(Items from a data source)
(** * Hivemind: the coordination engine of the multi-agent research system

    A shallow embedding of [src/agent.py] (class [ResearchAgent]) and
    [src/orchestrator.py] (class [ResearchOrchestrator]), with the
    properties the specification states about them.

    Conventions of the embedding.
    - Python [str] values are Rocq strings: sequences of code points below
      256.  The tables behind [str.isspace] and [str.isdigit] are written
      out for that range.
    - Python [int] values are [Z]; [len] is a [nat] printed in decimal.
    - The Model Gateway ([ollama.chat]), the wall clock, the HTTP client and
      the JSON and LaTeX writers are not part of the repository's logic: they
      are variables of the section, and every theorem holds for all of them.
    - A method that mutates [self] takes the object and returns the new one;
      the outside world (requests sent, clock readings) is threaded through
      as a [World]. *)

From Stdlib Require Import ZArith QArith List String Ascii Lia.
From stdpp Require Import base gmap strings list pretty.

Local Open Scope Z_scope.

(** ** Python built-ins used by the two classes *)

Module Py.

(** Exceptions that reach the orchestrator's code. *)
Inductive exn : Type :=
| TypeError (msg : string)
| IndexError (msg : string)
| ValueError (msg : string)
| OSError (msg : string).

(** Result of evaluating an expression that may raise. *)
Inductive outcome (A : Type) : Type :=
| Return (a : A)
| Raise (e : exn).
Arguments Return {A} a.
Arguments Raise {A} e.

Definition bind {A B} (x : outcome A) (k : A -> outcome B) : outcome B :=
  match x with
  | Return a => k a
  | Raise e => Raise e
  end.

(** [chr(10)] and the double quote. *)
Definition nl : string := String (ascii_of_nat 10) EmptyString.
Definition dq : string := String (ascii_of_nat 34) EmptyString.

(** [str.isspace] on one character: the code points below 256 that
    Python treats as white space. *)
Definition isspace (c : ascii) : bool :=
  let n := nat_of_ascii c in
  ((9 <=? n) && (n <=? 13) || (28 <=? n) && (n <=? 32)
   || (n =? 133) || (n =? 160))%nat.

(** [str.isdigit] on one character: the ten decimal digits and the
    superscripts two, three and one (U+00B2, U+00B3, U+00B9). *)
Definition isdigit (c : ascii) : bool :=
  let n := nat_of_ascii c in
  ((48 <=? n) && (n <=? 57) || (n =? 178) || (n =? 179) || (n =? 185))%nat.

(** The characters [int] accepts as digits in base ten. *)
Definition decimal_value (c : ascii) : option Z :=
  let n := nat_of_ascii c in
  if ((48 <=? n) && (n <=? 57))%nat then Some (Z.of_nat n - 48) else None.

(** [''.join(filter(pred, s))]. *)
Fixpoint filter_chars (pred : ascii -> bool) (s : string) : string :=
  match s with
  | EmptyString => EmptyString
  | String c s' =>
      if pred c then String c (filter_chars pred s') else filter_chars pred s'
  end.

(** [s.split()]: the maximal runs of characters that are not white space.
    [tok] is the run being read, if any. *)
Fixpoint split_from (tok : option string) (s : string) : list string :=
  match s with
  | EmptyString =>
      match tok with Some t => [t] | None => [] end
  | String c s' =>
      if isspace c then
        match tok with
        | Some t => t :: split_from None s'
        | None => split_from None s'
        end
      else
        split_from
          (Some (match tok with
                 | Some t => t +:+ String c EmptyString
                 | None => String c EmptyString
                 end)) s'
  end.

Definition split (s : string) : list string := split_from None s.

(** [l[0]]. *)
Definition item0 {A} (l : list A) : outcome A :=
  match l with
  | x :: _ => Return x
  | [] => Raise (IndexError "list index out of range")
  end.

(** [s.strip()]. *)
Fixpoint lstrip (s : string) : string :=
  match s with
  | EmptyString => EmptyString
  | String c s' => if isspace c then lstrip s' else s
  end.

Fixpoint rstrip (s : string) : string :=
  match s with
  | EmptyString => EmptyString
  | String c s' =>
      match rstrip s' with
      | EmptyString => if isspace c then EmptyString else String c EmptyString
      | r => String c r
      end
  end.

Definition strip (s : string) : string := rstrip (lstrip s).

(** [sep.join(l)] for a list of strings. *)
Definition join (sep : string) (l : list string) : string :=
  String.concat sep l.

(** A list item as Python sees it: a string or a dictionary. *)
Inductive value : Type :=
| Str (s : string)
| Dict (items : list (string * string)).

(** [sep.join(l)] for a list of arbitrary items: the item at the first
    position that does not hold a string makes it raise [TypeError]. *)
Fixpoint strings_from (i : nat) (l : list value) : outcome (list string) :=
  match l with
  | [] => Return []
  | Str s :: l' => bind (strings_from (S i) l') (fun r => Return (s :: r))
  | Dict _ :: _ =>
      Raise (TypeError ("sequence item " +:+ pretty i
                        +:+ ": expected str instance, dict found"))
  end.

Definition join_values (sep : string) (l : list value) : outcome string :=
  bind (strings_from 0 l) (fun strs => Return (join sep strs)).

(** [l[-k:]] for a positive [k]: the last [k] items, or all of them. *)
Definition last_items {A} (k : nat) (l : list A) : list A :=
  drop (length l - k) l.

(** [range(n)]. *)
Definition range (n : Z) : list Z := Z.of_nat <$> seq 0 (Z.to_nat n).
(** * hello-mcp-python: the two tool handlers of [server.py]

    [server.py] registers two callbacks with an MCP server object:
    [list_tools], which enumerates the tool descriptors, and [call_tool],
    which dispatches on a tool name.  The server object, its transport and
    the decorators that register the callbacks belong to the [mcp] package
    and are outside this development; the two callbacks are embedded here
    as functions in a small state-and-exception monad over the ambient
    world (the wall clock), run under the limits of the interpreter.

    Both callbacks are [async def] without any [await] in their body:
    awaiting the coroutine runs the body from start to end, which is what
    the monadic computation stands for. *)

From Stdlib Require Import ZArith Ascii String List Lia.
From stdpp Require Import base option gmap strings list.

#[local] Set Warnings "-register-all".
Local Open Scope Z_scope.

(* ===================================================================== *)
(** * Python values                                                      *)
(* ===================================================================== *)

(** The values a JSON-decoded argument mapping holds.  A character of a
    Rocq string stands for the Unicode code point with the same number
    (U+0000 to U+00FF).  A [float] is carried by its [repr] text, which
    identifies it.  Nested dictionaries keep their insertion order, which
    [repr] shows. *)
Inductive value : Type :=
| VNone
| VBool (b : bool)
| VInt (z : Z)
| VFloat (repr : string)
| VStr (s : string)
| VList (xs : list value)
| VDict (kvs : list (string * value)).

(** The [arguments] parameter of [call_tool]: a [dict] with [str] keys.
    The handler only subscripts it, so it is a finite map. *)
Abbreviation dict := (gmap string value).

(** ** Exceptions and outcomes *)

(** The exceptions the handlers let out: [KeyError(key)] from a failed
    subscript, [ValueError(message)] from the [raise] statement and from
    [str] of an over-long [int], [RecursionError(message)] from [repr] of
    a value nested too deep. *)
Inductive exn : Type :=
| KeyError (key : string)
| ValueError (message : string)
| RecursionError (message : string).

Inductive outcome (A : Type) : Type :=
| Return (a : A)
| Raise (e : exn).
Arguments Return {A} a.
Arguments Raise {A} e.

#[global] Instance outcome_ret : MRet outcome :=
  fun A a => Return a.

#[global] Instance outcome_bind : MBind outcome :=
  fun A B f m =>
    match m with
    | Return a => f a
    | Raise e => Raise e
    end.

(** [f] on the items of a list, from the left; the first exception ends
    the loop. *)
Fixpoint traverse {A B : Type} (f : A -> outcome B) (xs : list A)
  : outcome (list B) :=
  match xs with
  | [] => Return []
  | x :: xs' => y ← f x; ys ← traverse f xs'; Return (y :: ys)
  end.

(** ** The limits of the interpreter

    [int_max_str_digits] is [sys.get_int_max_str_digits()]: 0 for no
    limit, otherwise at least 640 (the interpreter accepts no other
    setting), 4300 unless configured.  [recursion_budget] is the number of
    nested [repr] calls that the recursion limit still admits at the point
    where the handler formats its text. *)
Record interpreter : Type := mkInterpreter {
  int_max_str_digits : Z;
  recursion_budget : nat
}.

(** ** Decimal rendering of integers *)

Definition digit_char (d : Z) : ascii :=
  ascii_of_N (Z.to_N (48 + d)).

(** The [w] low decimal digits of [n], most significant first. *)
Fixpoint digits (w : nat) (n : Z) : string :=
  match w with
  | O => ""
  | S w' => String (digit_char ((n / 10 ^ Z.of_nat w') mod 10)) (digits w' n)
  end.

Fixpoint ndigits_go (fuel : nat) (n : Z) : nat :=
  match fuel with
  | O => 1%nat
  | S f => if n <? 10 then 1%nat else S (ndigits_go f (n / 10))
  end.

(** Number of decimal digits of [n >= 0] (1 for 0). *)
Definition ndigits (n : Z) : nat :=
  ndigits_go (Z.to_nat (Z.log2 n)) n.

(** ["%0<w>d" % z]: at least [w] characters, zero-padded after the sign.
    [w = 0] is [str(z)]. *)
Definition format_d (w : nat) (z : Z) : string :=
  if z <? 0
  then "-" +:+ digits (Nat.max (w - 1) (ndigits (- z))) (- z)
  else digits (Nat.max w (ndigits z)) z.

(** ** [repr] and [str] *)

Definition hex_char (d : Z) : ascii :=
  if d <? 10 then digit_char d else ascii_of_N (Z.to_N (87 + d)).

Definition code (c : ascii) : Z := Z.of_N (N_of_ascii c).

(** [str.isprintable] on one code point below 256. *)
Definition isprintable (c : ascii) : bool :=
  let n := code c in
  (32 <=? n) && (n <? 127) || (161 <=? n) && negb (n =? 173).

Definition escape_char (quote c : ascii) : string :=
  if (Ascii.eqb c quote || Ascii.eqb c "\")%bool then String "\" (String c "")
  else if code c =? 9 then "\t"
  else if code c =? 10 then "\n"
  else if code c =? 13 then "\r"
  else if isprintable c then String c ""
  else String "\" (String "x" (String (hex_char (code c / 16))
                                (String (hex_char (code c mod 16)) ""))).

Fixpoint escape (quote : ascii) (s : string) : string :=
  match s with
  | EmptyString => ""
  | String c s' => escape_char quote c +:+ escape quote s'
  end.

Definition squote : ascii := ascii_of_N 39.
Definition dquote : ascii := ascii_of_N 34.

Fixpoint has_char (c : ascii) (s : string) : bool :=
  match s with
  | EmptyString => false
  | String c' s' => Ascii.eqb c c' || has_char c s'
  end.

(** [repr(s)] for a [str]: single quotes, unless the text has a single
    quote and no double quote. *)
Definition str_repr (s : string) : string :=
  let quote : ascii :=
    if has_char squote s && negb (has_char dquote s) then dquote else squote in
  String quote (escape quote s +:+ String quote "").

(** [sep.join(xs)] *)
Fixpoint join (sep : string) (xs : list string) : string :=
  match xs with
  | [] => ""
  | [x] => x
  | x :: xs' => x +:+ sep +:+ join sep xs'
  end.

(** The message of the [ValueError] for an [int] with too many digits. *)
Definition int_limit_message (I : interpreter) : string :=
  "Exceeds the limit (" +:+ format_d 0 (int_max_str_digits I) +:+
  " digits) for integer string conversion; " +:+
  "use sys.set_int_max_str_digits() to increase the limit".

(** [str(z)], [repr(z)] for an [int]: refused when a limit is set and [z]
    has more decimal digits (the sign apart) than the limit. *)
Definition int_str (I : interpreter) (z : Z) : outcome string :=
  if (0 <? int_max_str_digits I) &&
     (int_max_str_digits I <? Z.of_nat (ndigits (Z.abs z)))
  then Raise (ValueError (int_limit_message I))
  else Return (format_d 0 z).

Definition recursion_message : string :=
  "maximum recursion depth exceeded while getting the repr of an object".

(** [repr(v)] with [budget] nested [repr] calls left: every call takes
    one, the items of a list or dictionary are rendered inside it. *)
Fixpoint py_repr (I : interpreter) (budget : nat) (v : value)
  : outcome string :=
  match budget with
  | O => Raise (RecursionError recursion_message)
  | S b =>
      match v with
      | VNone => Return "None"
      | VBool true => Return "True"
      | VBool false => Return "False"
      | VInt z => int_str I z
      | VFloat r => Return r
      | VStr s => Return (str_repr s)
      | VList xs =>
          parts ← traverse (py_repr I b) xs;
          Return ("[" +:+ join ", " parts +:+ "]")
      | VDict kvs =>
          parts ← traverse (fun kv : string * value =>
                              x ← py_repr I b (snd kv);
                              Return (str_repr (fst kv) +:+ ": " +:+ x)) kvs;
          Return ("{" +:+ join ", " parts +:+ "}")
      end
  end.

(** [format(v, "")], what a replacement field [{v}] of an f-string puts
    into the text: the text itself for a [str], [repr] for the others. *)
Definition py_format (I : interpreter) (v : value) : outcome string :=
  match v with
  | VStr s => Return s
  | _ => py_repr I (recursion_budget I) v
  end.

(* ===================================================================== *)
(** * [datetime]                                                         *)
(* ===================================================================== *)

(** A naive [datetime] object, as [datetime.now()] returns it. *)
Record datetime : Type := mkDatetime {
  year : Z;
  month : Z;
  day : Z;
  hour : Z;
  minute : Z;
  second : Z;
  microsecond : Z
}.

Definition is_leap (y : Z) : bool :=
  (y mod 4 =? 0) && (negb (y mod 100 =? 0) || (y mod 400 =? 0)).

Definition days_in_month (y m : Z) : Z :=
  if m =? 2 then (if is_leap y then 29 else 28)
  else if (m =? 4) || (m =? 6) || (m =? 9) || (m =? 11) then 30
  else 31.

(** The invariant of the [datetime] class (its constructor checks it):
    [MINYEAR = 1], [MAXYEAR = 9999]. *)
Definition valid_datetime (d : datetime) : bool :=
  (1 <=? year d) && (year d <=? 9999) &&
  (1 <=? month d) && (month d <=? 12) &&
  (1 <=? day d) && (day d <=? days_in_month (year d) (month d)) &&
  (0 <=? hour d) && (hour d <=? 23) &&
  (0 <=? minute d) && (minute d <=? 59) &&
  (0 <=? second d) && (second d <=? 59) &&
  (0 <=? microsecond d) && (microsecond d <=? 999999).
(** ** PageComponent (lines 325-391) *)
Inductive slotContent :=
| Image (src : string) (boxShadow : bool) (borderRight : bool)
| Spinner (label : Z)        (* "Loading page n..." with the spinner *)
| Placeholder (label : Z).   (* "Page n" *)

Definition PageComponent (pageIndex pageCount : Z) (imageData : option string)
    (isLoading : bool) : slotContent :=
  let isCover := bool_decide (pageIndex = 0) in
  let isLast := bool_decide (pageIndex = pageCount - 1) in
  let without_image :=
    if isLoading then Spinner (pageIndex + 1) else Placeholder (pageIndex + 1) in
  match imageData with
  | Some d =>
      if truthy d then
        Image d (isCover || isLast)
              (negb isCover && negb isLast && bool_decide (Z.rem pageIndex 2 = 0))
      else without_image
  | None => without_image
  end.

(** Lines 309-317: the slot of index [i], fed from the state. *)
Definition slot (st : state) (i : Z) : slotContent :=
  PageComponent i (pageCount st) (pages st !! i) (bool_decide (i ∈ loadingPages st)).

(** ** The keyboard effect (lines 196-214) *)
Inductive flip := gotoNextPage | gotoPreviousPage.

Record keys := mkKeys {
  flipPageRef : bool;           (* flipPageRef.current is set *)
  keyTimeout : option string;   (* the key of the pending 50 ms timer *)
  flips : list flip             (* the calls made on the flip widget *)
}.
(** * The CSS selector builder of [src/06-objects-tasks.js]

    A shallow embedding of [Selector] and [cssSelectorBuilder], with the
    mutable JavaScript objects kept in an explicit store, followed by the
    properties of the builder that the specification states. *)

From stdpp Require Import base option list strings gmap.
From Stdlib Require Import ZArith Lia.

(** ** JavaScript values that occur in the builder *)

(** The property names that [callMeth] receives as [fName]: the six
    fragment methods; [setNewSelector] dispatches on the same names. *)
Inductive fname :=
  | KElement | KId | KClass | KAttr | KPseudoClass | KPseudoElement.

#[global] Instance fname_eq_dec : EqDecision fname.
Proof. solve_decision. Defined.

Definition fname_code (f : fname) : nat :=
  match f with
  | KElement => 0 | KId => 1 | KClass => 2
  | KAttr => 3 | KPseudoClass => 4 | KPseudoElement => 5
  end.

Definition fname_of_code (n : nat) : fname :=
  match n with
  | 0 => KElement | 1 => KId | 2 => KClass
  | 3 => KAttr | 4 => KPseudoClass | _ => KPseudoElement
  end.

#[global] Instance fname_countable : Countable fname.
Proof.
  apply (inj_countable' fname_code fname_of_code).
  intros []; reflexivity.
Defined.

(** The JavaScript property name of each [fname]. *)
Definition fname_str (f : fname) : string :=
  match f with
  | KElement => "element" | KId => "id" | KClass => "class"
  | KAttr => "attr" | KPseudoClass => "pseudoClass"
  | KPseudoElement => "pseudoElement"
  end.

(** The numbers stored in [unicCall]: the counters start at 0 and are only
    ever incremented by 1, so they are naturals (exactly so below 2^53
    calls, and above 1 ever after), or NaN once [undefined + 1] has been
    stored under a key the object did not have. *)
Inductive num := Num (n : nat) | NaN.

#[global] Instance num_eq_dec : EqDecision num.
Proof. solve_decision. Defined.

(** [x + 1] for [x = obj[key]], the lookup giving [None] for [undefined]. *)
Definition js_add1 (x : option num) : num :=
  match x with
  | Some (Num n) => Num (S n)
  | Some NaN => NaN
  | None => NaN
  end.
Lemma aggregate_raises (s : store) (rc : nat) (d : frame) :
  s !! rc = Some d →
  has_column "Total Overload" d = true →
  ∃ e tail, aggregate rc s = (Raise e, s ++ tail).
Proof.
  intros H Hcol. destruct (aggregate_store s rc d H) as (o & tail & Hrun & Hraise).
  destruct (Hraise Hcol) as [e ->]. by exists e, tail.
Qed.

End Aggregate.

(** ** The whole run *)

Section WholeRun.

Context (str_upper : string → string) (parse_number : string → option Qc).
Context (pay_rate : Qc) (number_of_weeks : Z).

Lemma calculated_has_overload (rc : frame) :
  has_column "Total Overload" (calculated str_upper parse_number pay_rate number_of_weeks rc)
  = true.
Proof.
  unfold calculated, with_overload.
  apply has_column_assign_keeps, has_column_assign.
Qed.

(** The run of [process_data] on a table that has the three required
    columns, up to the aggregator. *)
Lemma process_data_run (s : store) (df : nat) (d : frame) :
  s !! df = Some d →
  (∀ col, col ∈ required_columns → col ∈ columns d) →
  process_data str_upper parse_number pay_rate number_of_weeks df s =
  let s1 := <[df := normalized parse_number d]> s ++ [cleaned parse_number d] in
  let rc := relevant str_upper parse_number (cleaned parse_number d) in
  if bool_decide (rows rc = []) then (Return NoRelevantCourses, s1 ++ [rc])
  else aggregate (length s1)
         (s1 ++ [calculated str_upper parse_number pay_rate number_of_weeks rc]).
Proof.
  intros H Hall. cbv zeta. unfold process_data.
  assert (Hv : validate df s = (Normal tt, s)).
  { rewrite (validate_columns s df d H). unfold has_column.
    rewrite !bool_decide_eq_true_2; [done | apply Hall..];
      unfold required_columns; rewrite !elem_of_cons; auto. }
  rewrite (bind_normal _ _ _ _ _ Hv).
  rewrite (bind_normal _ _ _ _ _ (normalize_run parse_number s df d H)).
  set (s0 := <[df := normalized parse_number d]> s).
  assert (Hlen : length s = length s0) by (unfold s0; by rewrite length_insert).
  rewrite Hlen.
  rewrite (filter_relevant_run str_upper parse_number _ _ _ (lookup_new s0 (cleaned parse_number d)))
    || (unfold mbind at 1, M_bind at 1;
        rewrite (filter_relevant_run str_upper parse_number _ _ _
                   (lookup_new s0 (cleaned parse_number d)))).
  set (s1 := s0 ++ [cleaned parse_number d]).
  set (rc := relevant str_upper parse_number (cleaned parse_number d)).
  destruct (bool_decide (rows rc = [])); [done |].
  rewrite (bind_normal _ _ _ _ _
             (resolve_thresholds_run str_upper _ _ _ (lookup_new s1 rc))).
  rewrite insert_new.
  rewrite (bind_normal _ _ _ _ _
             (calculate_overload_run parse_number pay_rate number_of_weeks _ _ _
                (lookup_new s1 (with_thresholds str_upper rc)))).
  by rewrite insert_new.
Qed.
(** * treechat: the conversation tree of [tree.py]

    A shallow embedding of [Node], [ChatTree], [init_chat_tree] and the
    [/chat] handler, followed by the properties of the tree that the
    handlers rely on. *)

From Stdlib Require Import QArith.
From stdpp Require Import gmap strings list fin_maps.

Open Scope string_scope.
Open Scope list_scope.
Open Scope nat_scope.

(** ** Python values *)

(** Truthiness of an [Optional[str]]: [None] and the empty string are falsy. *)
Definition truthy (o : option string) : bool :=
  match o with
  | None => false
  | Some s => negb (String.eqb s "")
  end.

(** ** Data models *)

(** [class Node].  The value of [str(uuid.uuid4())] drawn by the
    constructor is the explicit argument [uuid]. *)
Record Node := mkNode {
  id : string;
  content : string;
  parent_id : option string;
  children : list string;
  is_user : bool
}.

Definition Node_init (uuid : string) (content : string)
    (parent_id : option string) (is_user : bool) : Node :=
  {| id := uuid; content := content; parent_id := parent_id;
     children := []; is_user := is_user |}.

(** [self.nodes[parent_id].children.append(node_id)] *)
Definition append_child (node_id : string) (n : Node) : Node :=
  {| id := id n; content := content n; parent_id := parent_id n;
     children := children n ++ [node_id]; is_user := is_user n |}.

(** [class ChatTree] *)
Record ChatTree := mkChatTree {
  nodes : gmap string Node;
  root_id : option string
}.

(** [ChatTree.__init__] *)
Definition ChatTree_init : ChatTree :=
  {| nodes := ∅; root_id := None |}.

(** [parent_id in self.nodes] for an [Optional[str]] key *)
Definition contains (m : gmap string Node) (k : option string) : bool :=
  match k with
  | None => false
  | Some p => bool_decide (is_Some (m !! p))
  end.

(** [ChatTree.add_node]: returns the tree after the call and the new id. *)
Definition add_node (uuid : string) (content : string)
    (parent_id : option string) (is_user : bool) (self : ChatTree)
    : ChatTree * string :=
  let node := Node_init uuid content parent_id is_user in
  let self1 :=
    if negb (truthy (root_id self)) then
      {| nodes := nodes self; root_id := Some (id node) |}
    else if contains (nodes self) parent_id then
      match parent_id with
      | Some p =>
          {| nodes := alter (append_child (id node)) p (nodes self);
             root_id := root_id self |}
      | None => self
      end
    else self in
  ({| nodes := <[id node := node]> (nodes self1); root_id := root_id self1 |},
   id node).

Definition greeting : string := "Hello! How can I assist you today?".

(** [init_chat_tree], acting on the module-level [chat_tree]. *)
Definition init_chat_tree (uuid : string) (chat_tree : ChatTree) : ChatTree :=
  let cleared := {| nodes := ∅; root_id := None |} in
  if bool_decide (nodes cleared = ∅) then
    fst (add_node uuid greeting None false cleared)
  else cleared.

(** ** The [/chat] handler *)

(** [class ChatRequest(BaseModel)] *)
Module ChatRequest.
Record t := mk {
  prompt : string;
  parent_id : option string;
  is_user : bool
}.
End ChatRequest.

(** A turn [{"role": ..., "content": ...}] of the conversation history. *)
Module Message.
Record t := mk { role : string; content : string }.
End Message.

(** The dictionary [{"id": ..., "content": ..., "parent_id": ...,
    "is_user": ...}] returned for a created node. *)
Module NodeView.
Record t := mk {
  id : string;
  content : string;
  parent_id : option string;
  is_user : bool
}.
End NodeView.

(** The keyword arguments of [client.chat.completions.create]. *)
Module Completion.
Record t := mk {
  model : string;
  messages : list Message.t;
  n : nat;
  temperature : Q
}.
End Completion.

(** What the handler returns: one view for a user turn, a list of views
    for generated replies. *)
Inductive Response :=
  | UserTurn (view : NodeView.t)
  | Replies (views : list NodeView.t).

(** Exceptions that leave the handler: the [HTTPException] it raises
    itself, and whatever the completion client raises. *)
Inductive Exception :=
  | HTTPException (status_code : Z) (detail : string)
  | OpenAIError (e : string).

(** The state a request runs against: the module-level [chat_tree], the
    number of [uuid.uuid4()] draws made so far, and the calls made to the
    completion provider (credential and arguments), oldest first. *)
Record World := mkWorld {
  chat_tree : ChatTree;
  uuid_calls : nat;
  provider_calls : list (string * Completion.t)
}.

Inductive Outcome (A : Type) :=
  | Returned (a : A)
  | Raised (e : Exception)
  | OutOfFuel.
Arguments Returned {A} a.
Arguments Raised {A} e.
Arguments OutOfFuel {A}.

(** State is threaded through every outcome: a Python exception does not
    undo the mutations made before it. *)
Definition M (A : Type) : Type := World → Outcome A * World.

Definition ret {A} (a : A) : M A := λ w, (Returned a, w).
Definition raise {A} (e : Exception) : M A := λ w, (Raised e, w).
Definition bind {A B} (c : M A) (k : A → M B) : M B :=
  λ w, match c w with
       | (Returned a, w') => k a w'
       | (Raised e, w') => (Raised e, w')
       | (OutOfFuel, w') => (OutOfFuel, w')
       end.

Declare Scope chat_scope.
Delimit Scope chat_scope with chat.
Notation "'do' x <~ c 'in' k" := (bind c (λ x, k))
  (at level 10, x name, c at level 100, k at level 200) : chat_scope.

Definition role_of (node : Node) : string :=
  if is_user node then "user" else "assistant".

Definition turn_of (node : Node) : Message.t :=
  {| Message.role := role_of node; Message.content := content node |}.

== What you are asked to do ==
Reproduce every line of the entries above, unchanged, from the very first one down to and including the line containing "TypeError (msg : string)".

== Answer to the exercise ==
(** * Hivemind: the coordination engine of the multi-agent research system

    A shallow embedding of [src/agent.py] (class [ResearchAgent]) and
    [src/orchestrator.py] (class [ResearchOrchestrator]), with the
    properties the specification states about them.

    Conventions of the embedding.
    - Python [str] values are Rocq strings: sequences of code points below
      256.  The tables behind [str.isspace] and [str.isdigit] are written
      out for that range.
    - Python [int] values are [Z]; [len] is a [nat] printed in decimal.
    - The Model Gateway ([ollama.chat]), the wall clock, the HTTP client and
      the JSON and LaTeX writers are not part of the repository's logic: they
      are variables of the section, and every theorem holds for all of them.
    - A method that mutates [self] takes the object and returns the new one;
      the outside world (requests sent, clock readings) is threaded through
      as a [World]. *)

From Stdlib Require Import ZArith QArith List String Ascii Lia.
From stdpp Require Import base gmap strings list pretty.

Local Open Scope Z_scope.

(** ** Python built-ins used by the two classes *)

Module Py.

(** Exceptions that reach the orchestrator's code. *)
Inductive exn : Type :=
| TypeError (msg : string)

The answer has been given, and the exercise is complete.